Facebook faced more bad news Wednesday in the wake of its botched initial public offering. Shareholders filed a lawsuit against the social networking company, lead underwriter Morgan Stanley and several other Wall Street banks, alleging that they misled them about Facebook’s revenue projections ahead of the IPO. JPMorgan Chase and Goldman Sachs were also named in the suit, which was filed in U.S. District Court in Manhattan.
Facebook shares closed up 3.2 percent at $32 on Wednesday, down nearly 16 percent from their IPO price of $38. —TEB
The legal action accused the defendants, including Facebook Chief Executive Mark Zuckerberg, of concealing “a severe and pronounced reduction” in revenue growth forecasts resulting from increased use of Facebook’s app or website through mobile devices.
Facebook was also accused in the lawsuit of telling its bank underwriters to “materially lower” forecasts for the company.
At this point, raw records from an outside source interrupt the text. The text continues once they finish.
(* ===== verification/FcgiAction.v ===== *)
(** * The FastCGI action (pkg/protocols/http/action_fastcgi.go)

    The creation of the action and the request it makes: the body of the request is
    buffered, sent to the application with its parameters ([HttpActions]), and the
    response is buffered and sent to the client.  It ties together the spill buffers, the
    FastCGI client and the context of the request. *)

From S2P Require Import Prelude GoStrings NetIP HttpHeader NetAddresses FormatString.
From S2P Require Import FcgiProtocol FcgiHeader FcgiConnection FcgiInterrupt FcgiClient SpillBuffer.
From S2P Require Import HttpContext HttpAuth HttpHandler HttpServer HttpActions.

(** ** The action *)

Definition DefaultBodyMemoryBufferSize : Z := 128 * 1024.
Definition DefaultMaxBodySize : Z := 4 * 1024 * 1024.
Definition DefaultRequestTimeout : Z := 10 * 1000000000.

(** The settings of [FastCGIActionCfg] besides those of the parameters; [None] is a nil
    pointer. *)
Record FastCGISettings := mkSettings {
  ScriptRegexp : gostring;
  TemporaryDirectory : gostring;
  RequestBodyMemoryBufferSize : option Z;
  MaxRequestBodySize : option Z;
  ResponseBodyMemoryBufferSize : option Z;
  MaxResponseBodySize : option Z;
  RequestTimeout : option Z
}.

(** [FastCGIAction]; [fa_scriptRE] is [FindString] of the compiled expression, and
    [fa_client] is nil before [Start]. *)
Record FastCGIAction := mkFastCGI {
  fa_Cfg : FastCGIActionCfg;
  fa_scriptRE : option (gostring -> gostring);
  tmpDirPath : gostring;
  reqBodyMemBufSize : Z;
  maxReqBodySize : Z;
  resBodyMemBufSize : Z;
  maxResBodySize : Z;
  requestTimeout : Z;
  fa_client : option Client
}.

(** The expression [NewFastCGIAction] compiles. *)
Definition script_expression (s : gostring) : outcome gostring :=
  match s with
  | c :: _ =>
      if bool_decide (c <> "^"%char) && bool_decide (c <> "/"%char)
      then Throw (Errorf "script regexp must match an absolute path"%go)
      else Ret (if bool_decide (c <> "^"%char) then "^"%go ++ s else s)
  | [] => Ret s
  end.

(** [NewFastCGIAction]; [Compile] is [regexp.Compile] and [MkdirTemp] the result of
    [os.MkdirTemp]. *)
Definition NewFastCGIAction (Compile : gostring -> outcome (gostring -> gostring))
  (MkdirTemp : outcome gostring) (cfg : FastCGIActionCfg) (settings : FastCGISettings)
  : outcome FastCGIAction :=
  re ← (if bool_decide (ScriptRegexp settings <> []) then
          s ← script_expression (ScriptRegexp settings);
          re ← wrap_error "cannot parse script regexp"%go (Compile s);
          Ret (Some re)
        else Ret None);
  dir ← (if bool_decide (TemporaryDirectory settings = [])
         then wrap_error "cannot create temporary directory"%go MkdirTemp
         else Ret (TemporaryDirectory settings));
  Ret (mkFastCGI cfg re dir
    (default DefaultBodyMemoryBufferSize (RequestBodyMemoryBufferSize settings))
    (default DefaultMaxBodySize (MaxRequestBodySize settings))
    (default DefaultBodyMemoryBufferSize (ResponseBodyMemoryBufferSize settings))
    (default DefaultMaxBodySize (MaxResponseBodySize settings))
    (default DefaultRequestTimeout (RequestTimeout settings))
    None).

Definition set_client (cl : option Client) (a : FastCGIAction) : FastCGIAction :=
  mkFastCGI (fa_Cfg a) (fa_scriptRE a) (tmpDirPath a) (reqBodyMemBufSize a) (maxReqBodySize a)
    (resBodyMemBufSize a) (maxResBodySize a) (requestTimeout a) cl.

(** [FastCGIAction.Start]; [ds] are the connections its client will establish. *)
Definition FastCGIAction_Start (ds : list (outcome FcgiConn)) (a : FastCGIAction) : FastCGIAction :=
  set_client (Some (NewClient ds)) a.

(** [FastCGIAction.Stop], with the directories it deletes; [Close] of a nil client
    panics. *)
Definition FastCGIAction_Stop : ST (FastCGIAction * list gostring) unit := fun '(a, deleted) =>
  match fa_client a with
  | None => (Panic, (a, deleted))
  | Some cl =>
      let '(r, cl) := Client_Close cl in
      let a := set_client (Some cl) a in
      match r with
      | Ret _ => (Ret tt, (a, deleted ++ [tmpDirPath a]))
      | _ => (r, (a, deleted))
      end
  end.

(** ** Requests *)

(** What [HandleRequest] reaches: the context, the client, and the two spill buffers. *)
Record FcgiState (W A : Type) := mkFS {
  fs_ctx : RequestContext W A;
  fs_client : Client;
  fs_reqBody : SpillBuffer;
  fs_resBody : SpillBuffer
}.
Arguments mkFS {W A}.
Arguments fs_ctx {W A}.
Arguments fs_client {W A}.
Arguments fs_reqBody {W A}.
Arguments fs_resBody {W A}.

(** [newRequestBodySpillBuffer], [newResponseBodySpillBuffer], on the disk that holds the
    randomly named file. *)
Definition newRequestBodySpillBuffer (a : FastCGIAction) (disk : Disk) : SpillBuffer :=
  NewSpillBuffer disk (reqBodyMemBufSize a) (maxReqBodySize a).
Definition newResponseBodySpillBuffer (a : FastCGIAction) (disk : Disk) : SpillBuffer :=
  NewSpillBuffer disk (resBodyMemBufSize a) (maxResBodySize a).

(** [io.Copy] into a spill buffer of the pieces a body gives, ended by the error [err] or
    the end of the body. *)
Fixpoint copy_in (pieces : list gostring) (err : option error) (written : Z) : ST SpillBuffer Z :=
  match pieces with
  | [] => match err with None => mret written | Some e => throw e end
  | data :: pieces' => fun b =>
      let '(n, werr, b) := Writer_Write b data in
      match werr with
      | Some e => (Throw e, b)
      | None =>
          if n =? len data then copy_in pieces' err (written + n) b
          else (Throw (ErrVar "io.ErrShortWrite"%go), b)
      end
  end.

(** What a request meets: its body, what the [select] of each attempt sees, the fuel of the
    streams, the build id, the port of the listener, and the pieces a file is copied in. *)
Record FcgiEncounter := mkFE {
  fe_body : list gostring;
  fe_bodyError : option error;
  fe_sel1 : select_case;
  fe_sel2 : select_case;
  fe_fuel : nat;
  fe_buildId : gostring;
  fe_port : Z;
  fe_pieces : gostring -> list gostring
}.

Section request.
Context {W A : Type} `{HttpWriter W, GoUnicode, GoText, !HttpHandler.MapRange, !FcgiClient.MapRange}.
Let FS := FcgiState W A.
Let M := ST FS.

Definition on_fctx {B} (m : ST (RequestContext W A) B) : M B :=
  zoom fs_ctx (fun c s => mkFS c (fs_client s) (fs_reqBody s) (fs_resBody s)) m.
Definition on_reqBody {B} (m : ST SpillBuffer B) : M B :=
  zoom fs_reqBody (fun b s => mkFS (fs_ctx s) (fs_client s) b (fs_resBody s)) m.
Definition on_resBody {B} (m : ST SpillBuffer B) : M B :=
  zoom fs_resBody (fun b s => mkFS (fs_ctx s) (fs_client s) (fs_reqBody s) b) m.

(** A deferred [Close], whose error is only logged. *)
Definition close_logged : ST SpillBuffer unit := _ ← attempt Close; mret tt.

(** [a.client.SendRequest] for the buffered body; the client has no limit. *)
Definition send_request (e : FcgiEncounter) (params : list NameValuePair) (stdin : gostring) : M FHeader := fun s =>
  let '(r, st) :=
    SendRequest None (fe_sel1 e) (fe_sel2 e) (fe_fuel e) RoleResponder params
      (mkSend (fs_client s) (Some (NewReader stdin)) None (fs_resBody s) []) in
  (r, mkFS (fs_ctx s) (s_client st) (fs_reqBody s) (s_stdout st)).

(** The status of a failed request. *)
Definition fcgi_error_status (err : error) : Z :=
  if errors_Is err ErrServerOverloaded then 503
  else if errors_Is err ErrRequestTimeout then 504
  else 500.

(** The pieces [io.Copy] writes of a response body: one for a [bytes.Reader]. *)
Definition body_pieces (e : FcgiEncounter) (b : SpillBuffer) (data : gostring) : list gostring :=
  if sb_file b then fe_pieces e data else reader_pieces data.

(** From the response of the application to the reply. *)
Definition reply_response (e : FcgiEncounter) (resHeader : FHeader) : M unit :=
  r ← attempt (fun s => (Reader (fs_resBody s), s));
  match r with
  | inl _ => on_fctx (ReplyError 500)
  | inr data =>
      size ← gets (fun s => Size (fs_resBody s));
      pieces ← gets (fun s => body_pieces e (fs_resBody s) data);
      _ ← on_fctx (change_header (fun h =>
            Header_Set (CopyToHTTPHeader resHeader h) "Content-Length"%go (Itoa size)));
      on_fctx (Reply (fst (Header_Status resHeader)) (Some pieces))
  end.

(** The part of [FastCGIAction.HandleRequest] that follows the creation of the buffer of
    the response. *)
Definition send_and_reply (e : FcgiEncounter) (params : list NameValuePair) (stdin : gostring) : M unit :=
  deferred (on_resBody close_logged)
    (r ← attempt (send_request e params stdin);
     match r with
     | inl err => on_fctx (ReplyError (fcgi_error_status err))
     | inr resHeader => reply_response e resHeader
     end).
“The main underwriters in the middle of the road show reduced their estimates and didn’t tell everyone,” said Samuel Rudman, a partner at Robbins Geller Rudman & Dowd, which brought the lawsuit. “I don’t think any investor in Facebook wouldn’t have wanted to know that information.”
Andrew Noyes, a Facebook spokesman, said: “We believe the lawsuit is without merit and will defend ourselves vigorously.”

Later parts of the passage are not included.